Aristolochic acid (AA) is aristolochic acid nephropathy (aristolochic acid nephropathy, AAN) and Balkan endemic nephropathy (Balkan endemic nephropathy, BEN) causes, has caused the world attaches great importance to. Oxidation and reduction are essential metabolic processes for the rapid clearance of AAI (the main toxic component of AA) in different species. However, it is not clear which enzymes are involved in the oxidative and reductive metabolism of AAI in vivo and the role of this metabolic process in AAI nephrotoxicity.

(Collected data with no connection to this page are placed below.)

(** The [try] block of [main]. *)
Definition fetch (env : Env) (url : string) : P unit :=
  r ← prepare env url;
  match r with
  | None => mret ()
  | Some (response, filepath) => store env response filepath
  end.

(** The [except] clauses of [main], in their order. *)
Definition report (e : error) : P unit :=
  match e with
  | Lib Runtime.Timeout => print LineTimeout
  | Lib Runtime.ConnectionError => print LineConnectionError
  | Lib Runtime.HTTPError => print LineHTTPError
  | Lib Runtime.TooManyRedirects | Lib Runtime.RequestException => print LineRequestError
  | Lib Runtime.OSError => print LineFileError
  | _ => print (LineUnexpected e)
  end.

(** [main] *)
Definition main (env : Env) : P unit :=
  print LineWelcome ;;
  print LineTool ;;
  url ← input PromptUrl;
  try_except (fetch env url) report.

(** The actions on files. *)
Definition is_file_action (a : action) : bool :=
  match a with
  | Open _ | Write _ _ | Remove _ => true
  | _ => false
  end.

(** A run from the lines [lines] on the disk [f]. *)
Definition run (env : Env) (f : gmap string Runtime.node) (lines : list string)
  : (error + unit) * state :=
  main env {| disk := f; stdin := lines; log := [] |}.

End StarterMain.


(* ===================================================================== *)
(** * Part II: theorems *)
(* ===================================================================== *)

(** ** Facts about strings *)

Section StringFacts.

Lemma str_app_nil_l (s : string) : "" +:+ s = s.
Proof. reflexivity. Qed.

Lemma str_app_cons (c : ascii) (s t : string) : String c s +:+ t = String c (s +:+ t).
Proof. reflexivity. Qed.

Lemma str_app_nil_r (s : string) : s +:+ "" = s.
Proof. induction s as [|c s IH]; [done|]. by rewrite str_app_cons, IH. Qed.

Lemma str_app_assoc (s t u : string) : (s +:+ t) +:+ u = s +:+ (t +:+ u).
Proof. induction s as [|c s IH]; [done|]. by rewrite !str_app_cons, IH. Qed.
(** The playback order of a run: the tracks that began to stream, in
    order. *)
Fixpoint playback {rt : Runtime} (es : list event) (s : Session)
  : list song_info :=
  match es with
  | [] => []
  | e :: es' =>
      (match begun e s with
       | Some t => [t]
       | None => []
       end ++ playback es' (step e s).1)%list
  end.

(** The events that keep what is queued until the loop takes it: all but
    [stop], [cleanup], and the idle timeout (which runs [cleanup]). *)
Definition keeps_queue (e : event) : bool :=
  match e with
  | Stop | Cleanup | Loop TimedOut => false
  | _ => true
  end.

(** The tracks of the enqueue calls of a run that completed, in the order
    of their completion. *)
Definition enqueued {rt : Runtime} (a : string) (es : list event) : list song_info :=
  omap (fun e => match e with
                 | AddToQueue _ r =>
                     match song_info_of a r with
                     | Return t => Some t
                     | Raise _ => None
                     end
                 | _ => None
                 end) es.

(** What one step does to the queue, read off the trace it leaves: the
    tracks it takes leave at the head, the tracks it adds arrive at the
    tail. *)
Definition fifo_step (s s' : Session) (out : list output) : Prop :=
  (played out ++ queue (player s') = queue (player s) ++ appended out)%list ∧
  author (player s') = author (player s).

(** The exception with which [start_playback] fails, if it does: the
    resolver failed, or the voice client refused the source. It depends on
    the outcome and the voice client only. *)
Definition start_error (o : start_outcome) (vc : option VoiceClient)
  : option pyexn :=
  match o with
  | ResolveFailed msg => Some (Exception msg)
  | Resolved _ _ =>
      match vc with
      | None => Some (AttributeError "'NoneType' object has no attribute 'play'")
      | Some vc =>
          if negb (connected vc) then Some (Exception "Not connected to voice.")
          else if playing vc then Some (Exception "Already playing audio.")
          else None
      end
  end.

(** The error reports of a trace, in order. *)
Definition errors (out : list output) : list string :=
  omap (fun o => match o with SendErrorPlaying m => Some m | _ => None end) out.

(** The duration is a non-negative integer. *)
Definition nonneg_duration (t : song_info) : Prop :=
  ∃ n : Z, duration t = PyInt n ∧ 0 ≤ n.

(** What the resolver reported under ['duration'] is nothing, a string
    that [int] refuses or reads as a non-negative number, or a
    non-negative integer. *)
Definition reported_nonneg {rt : Runtime} (o : option pyval) : Prop :=
  match o with
  | None | Some PyNone => True
  | Some (PyStr s) =>
      match int_of_str s with
      | Some n => 0 ≤ n
      | None => True
      end
  | Some (PyInt n) => 0 ≤ n
  | Some _ => False
  end.



(** *** For the further properties *)

(** The fields of a text between its colons. *)
Fixpoint fields (s : string) : list string :=
  match s with
  | EmptyString => [EmptyString]
  | String a s' =>
      if Ascii.eqb a ":" then EmptyString :: fields s'
      else match fields s' with
           | f :: fs => String a f :: fs
           | [] => [String a EmptyString]
           end
  end.

(** A clock text read back: two or three fields of decimal digits, in
    base 60. *)
Definition read_clock (s : string) : option Z :=
  match mapM (fun f => Z.of_uint <$> DecimalString.NilZero.uint_of_string f) (fields s) with
  | Some [m; s] => Some (m * 60 + s)
  | Some [h; m; s] => Some (h * 3600 + m * 60 + s)
  | _ => None
  end.


(** No colon in a text. *)
Fixpoint no_colon (s : string) : bool :=
  match s with
  | EmptyString => true
  | String a s' => negb (Ascii.eqb a ":") && no_colon s'
  end.

(** The text in lower case, and whether all its characters are ASCII. *)
Fixpoint lower_text (s : string) : string :=
  match s with
  | EmptyString => EmptyString
  | String a s' => String (Re.lower a) (lower_text s')
  end.

Fixpoint ascii_text (s : string) : bool :=
  match s with
  | EmptyString => true
  | String a s' => (nat_of_ascii a <? 128)%nat && ascii_text s'
  end.

(** The sweep of bot.py (l.86) counts the voice connection of a guild as
    lost: no voice client, or one that is not connected. *)
Definition lost (b : Bot) (g : Z) : bool :=
  match voice_clients b !! g with
  | Some vc => negb (connected vc)
  | None => true
  end.

(** The track that the voice client of [s] holds as its source. *)
Definition streaming (s : Session) : option song_info :=
  src_song <$> (voice_client s ≫= source).

(** What the channel is told when the start of a track fails while the
    voice client is connected and streaming. *)
Definition refusal (o : start_outcome) : string :=
  match o with
  | Resolved _ _ => "Already playing audio."
  | ResolveFailed msg => msg
  end.

(* ===================================================================== *)
(** ** A runtime and sample data for the examples *)
(* ===================================================================== *)

(** The runtime restricted to ASCII text: a query counts as a URL when it
    starts with an http(s) scheme, [strip] removes the ASCII white space,
    and [int] reads an optional sign followed by decimal digits. *)
Module Ascii_runtime.

Definition is_space (a : ascii) : bool :=
  let n := nat_of_ascii a in
  ((9 <=? n) && (n <=? 13) || (28 <=? n) && (n <=? 32))%nat.

Fixpoint lstrip (s : string) : string :=
  match s with
  | String a s' => if is_space a then lstrip s' else s
  | EmptyString => EmptyString
  end.

Fixpoint rstrip (s : string) : string :=
  match s with
  | String a s' =>
      match rstrip s' with
      | EmptyString => if is_space a then EmptyString else String a EmptyString
      | r => String a r
      end
  | EmptyString => EmptyString
  end.
(** * Movie recommendation engine: a shallow embedding and its properties

    The development follows [recommender.py], [data_loader.py] and the
    hybrid branch of [app.py].  DataFrames are lists of records in row
    order, a pandas [Series] is an association list (labels may repeat and
    order matters), Python exceptions are values of [exn], and slices such
    as [l[1:n+1]] or [head(n)] keep Python's treatment of negative and
    overlong bounds.  Similarity scores are finite float64 values that the
    code only compares, so they are rationals here; the hybrid weight is a
    float64 on which the code does arithmetic, so it is a primitive float;
    the TF-IDF weights need logarithms and square roots and are stated over
    the real numbers. *)

From Stdlib Require Import Reals Lra.
From Stdlib Require Import Floats.PrimFloat.
From Stdlib Require Floats.SpecFloat Floats.FloatOps.
From Stdlib Require Import Ascii String.
From Stdlib Require Import ZArith QArith List Bool Lia Permutation Sorted.
Import ListNotations.

Set Warnings "-inexact-float".

Open Scope string_scope.
Open Scope list_scope.
Open Scope Z_scope.

(* ================================================================== *)
(** * Part I: the program                                              *)
(* ================================================================== *)

(** ** Exceptions and results *)

Inductive exn : Set :=
| KeyError
| ValueError
| IndexError
| OverflowError.

Inductive result (A : Type) : Type :=
| Ok (a : A)
| Raise (e : exn).
Arguments Ok {A} a.
Arguments Raise {A} e.

Definition bind {A B : Type} (c : result A) (k : A -> result B) : result B :=
  match c with
  | Ok a => k a
  | Raise e => Raise e
  end.

Notation "x <- c ;; k" := (bind c (fun x => k))
  (at level 61, c at next level, right associativity).

Fixpoint mapM {A B : Type} (f : A -> result B) (l : list A) : result (list B) :=
  match l with
  | [] => Ok []
  | a :: l' => b <- f a ;; bs <- mapM f l' ;; Ok (b :: bs)
  end.

(** ** Python sequences *)

(** A slice bound as [PySlice_AdjustIndices] clamps it (step 1). *)
Definition slice_bound (len i : Z) : Z :=
  if i <? 0 then Z.max 0 (len + i) else Z.min i len.

(** [l[start:stop]]. *)
Definition py_slice {A : Type} (start stop : Z) (l : list A) : list A :=
  let len := Z.of_nat (length l) in
  let lo := slice_bound len start in
  let hi := slice_bound len stop in
  firstn (Z.to_nat (hi - lo)) (skipn (Z.to_nat lo) l).

(** [list(enumerate(l))]. *)
Definition enumerate {A : Type} (l : list A) : list (nat * A) :=
  combine (seq 0 (length l)) l.

(** [x in l] for a list of strings. *)
Definition str_in (x : string) (l : list string) : bool :=
  existsb (String.eqb x) l.

(** [x in l] for integer labels ([isin], [drop]). *)
Definition Z_in (x : Z) (l : list Z) : bool :=
  existsb (Z.eqb x) l.

(** [sorted(l, key=lambda x: x[1], reverse=True)]: Python's sort is stable,
    also with [reverse=True], so entries of equal score keep their original
    order.  [insert_desc x l] puts [x] in front of the first entry whose
    score is not larger. *)
Fixpoint insert_desc {A : Type} (x : A * Q) (l : list (A * Q)) : list (A * Q) :=
  match l with
  | [] => [x]
  | y :: l' =>
      if Qle_bool (snd y) (snd x) then x :: y :: l' else y :: insert_desc x l'
  end.

Definition sorted_desc {A : Type} (l : list (A * Q)) : list (A * Q) :=
  fold_right insert_desc [] l.

(** [a] may stand before [b] in a descending order of the scores. *)
Definition score_ge {A : Type} (a b : A * Q) : Prop := (snd b <= snd a)%Q.

(** ** The two tables *)

Module Movies.
(** A row of [movies_df]: [flags] are the 19 genre indicator columns. *)
Record row : Type := mk {
  movie_id : Z;
  title : string;
  flags : list bool
}.
End Movies.
Lemma scan_locate (key : R) (xp : list float) (j : nat) (a : R) :
  table_sorted xp ->
  (j < length xp)%nat ->
  nth j xp NaN = Some a -> a <= key ->
  ((j + 1 < length xp)%nat -> exists b, nth (j + 1) xp NaN = Some b /\ key < b) ->
  (scan (Some key) (tl xp) 1 - 1)%nat = j.
Proof.
  intros Hs Hj Ha Hak Hnext.
  replace (tl xp) with (skipn 1 xp) by (now destruct xp).
  rewrite (scan_from key xp j a Hs Hj Ha Hak Hnext j 1%nat); lia.
Qed.

Lemma interp_right (x : float) (xp fp : list float) :
  fgt x (nth (length xp - 1) xp NaN) = true ->
  interp x xp fp = nth (length xp - 1) fp NaN.
Proof.
  intros H. unfold interp.
  destruct x as [v|]; [|destruct (nth (length xp - 1) xp NaN); discriminate].
  simpl isnan. cbv iota. cbv zeta. now rewrite H.
Qed.

Lemma interp_left (x : float) (xp fp : list float) :
  flt x (nth 0 xp NaN) = true ->
  fgt x (nth (length xp - 1) xp NaN) = false ->
  interp x xp fp = nth 0 fp NaN.
Proof.
  intros Hl Hr. unfold interp.
  destruct x as [v|]; [|discriminate].
  simpl isnan. cbv iota. cbv zeta. now rewrite Hr, Hl.
Qed.

Lemma sorted_inside (v : R) (xp : list float) (j : nat) (a : R) :
  table_sorted xp -> (j < length xp)%nat ->
  nth j xp NaN = Some a -> a <= v ->
  ((j + 1 < length xp)%nat -> exists b, nth (j + 1) xp NaN = Some b /\ v < b) ->
  ((j + 1 < length xp)%nat \/ v = a) ->
  fgt (Some v) (nth (length xp - 1) xp NaN) = false /\
  flt (Some v) (nth 0 xp NaN) = false.
Proof.
  intros Hs Hj Ha Hav Hnext Hlast. split.
  - destruct (Nat.lt_ge_cases (j + 1) (length xp)) as [Hlt|Hge].
    + destruct (Hnext Hlt) as [b [Hb Hvb]].
      destruct (Hs (j + 1)%nat (length xp - 1)%nat) as [b' [c [Hb' [Hc Hbc]]]]; [lia | lia |].
      rewrite Hb in Hb'. injection Hb' as <-.
      rewrite Hc. unfold fgt. apply flt_false. lra.
    + destruct Hlast as [Hlt| ->]; [lia|].
      replace (length xp - 1)%nat with j by lia.
      rewrite Ha. unfold fgt. apply flt_false. lra.
  - destruct (Hs 0%nat j) as [c [a' [Hc [Ha' Hca]]]]; [lia | assumption |].
    rewrite Ha in Ha'. injection Ha' as <-.
    rewrite Hc. apply flt_false. lra.
Qed.
(** * Dining philosophers: [BinarySemaphore] and [PhilosophersSync]

    A shallow embedding of the two C++ classes, and of the threads that call
    them, followed by the properties of the arbitration engine.

    - [size_t] values are integers in [Z] with the 64-bit wrap-around of
      unsigned arithmetic written out ([wrap]).
    - [std::vector] is a list read and written by index; an index that is
      out of range, and a remainder by zero, are undefined behaviour in the
      source and make the embedded operation return [None].
    - The member functions that run under the engine's mutex are written in
      a small state monad [M] over the engine that also records which gates
      were released, in order.
    - Blocking is modelled on threads: every thread has a program point, and
      [step] moves one thread by one atomic action (taking or dropping the
      engine's mutex, running a critical section, entering or leaving the
      wait inside [acquire]).
    - Of the two tests of the file, [BinarySemaphoreTest.Basic] is a system
      of two threads of its own, and of [DiningPhilosophersTest.Basic] the
      loop of the monitor and the calling discipline of the philosophers
      are taken; its sleeps and its clock are not. *)

From Stdlib Require Import ZArith Lia List.
From stdpp Require Import base option list.
Import ListNotations.

Local Open Scope Z_scope.

(** ** Unsigned 64-bit arithmetic *)

Definition size_t_modulus : Z := 2 ^ 64.

Definition wrap (z : Z) : Z := z mod size_t_modulus.

(** ** [enum class State] *)

Inductive State : Type :=
| THINKING
| HUNGRY
| EATING.

Definition State_eqb (a b : State) : bool :=
  match a, b with
  | THINKING, THINKING | HUNGRY, HUNGRY | EATING, EATING => true
  | _, _ => false
  end.

(** ** [class BinarySemaphore]

    The gate keeps one counter [v_]. Its own mutex makes the body of
    [release] and each locked stretch of [acquire] atomic, so each is one
    function here. [cv_.notify_one()] has no function of its own: a parked
    caller may test the predicate of its wait at any time, which is what a
    notification or a spurious wake-up makes it do. *)

Module BinarySemaphore.

Record t : Type := Make { v_ : Z }.

(** [BinarySemaphore(size_t v = 0)]: the value is clamped into [0..1]. *)
Definition new (v : Z) : t := {| v_ := Z.min 1 (Z.max 0 v) |}.

(** [release()]: stores 1, whatever the value was. *)
Definition release (g : t) : t := {| v_ := 1 |}.

(** What the caller of [acquire()] does after its first locked stretch:
    it has returned, or it is parked inside [cv_.wait]. *)
Inductive entered : Type :=
| Returned (g : t)
| Parked (g : t).

(** [acquire()], from the call up to the return or the first wait:
    a value of 1 is reset to 0 and the call returns; otherwise the caller
    waits, and the gate is left as it was. *)
Definition acquire_enter (g : t) : entered :=
  if v_ g =? 1 then Returned {| v_ := 0 |} else Parked g.

(** [cv_.wait(lg, pred)] for a parked caller: when the predicate
    [v_ == 1] holds the wait ends and [acquire()] returns, with nothing
    written to [v_]; otherwise the caller stays parked ([None]). *)
Definition acquire_wake (g : t) : option t :=
  if v_ g =? 1 then Some g else None.

Definition available (g : t) : Prop := v_ g = 1.
Definition unavailable (g : t) : Prop := v_ g = 0.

Previous studies conducted by the drug safety evaluation center of Shanghai institute of materia medica showed that liver CYP1A was involved in the oxidative metabolism of AAI, which reduced the AAI content in the blood and kidney of mice and then reduced the renal toxicity caused by AAI. The study has been published in Kidney Int(2008,73:1231-1239).
The kidney is not only the organ with the strongest ability of reducing metabolism AAI, but also the target organ of AAI toxicity. Therefore, based on the previous research work, the researchers further explored which enzyme participates in the reductive metabolism of kidney AAI and the effect of this metabolic process on the renal toxicity of AAI. The results showed that NAD(P)H: quinone oxidoreductase (NQO1) had higher activity in kidney, and its distribution was the same as that of kidney caused by AAI.
The kidney's inhibitors, bicoumarin and benindone, inhibit the reductive metabolism of AAI in kidney, delaying the plasma clearance of AAI. Although the content of AAI in the blood and kidney of mice increased significantly after treatment with inhibitor, the kidney toxicity caused by it decreased significantly, indicating that NQO1 participated in the reductive metabolism of AAI in kidney, and this reductive metabolism process may be the main reason for the kidney toxicity induced by AAI. This result provides a new basis for the in-depth study of AAN mechanism, a new clue for the prevention of aristolochic acid nephropathy, and a new idea for the safety study of traditional Chinese medicine.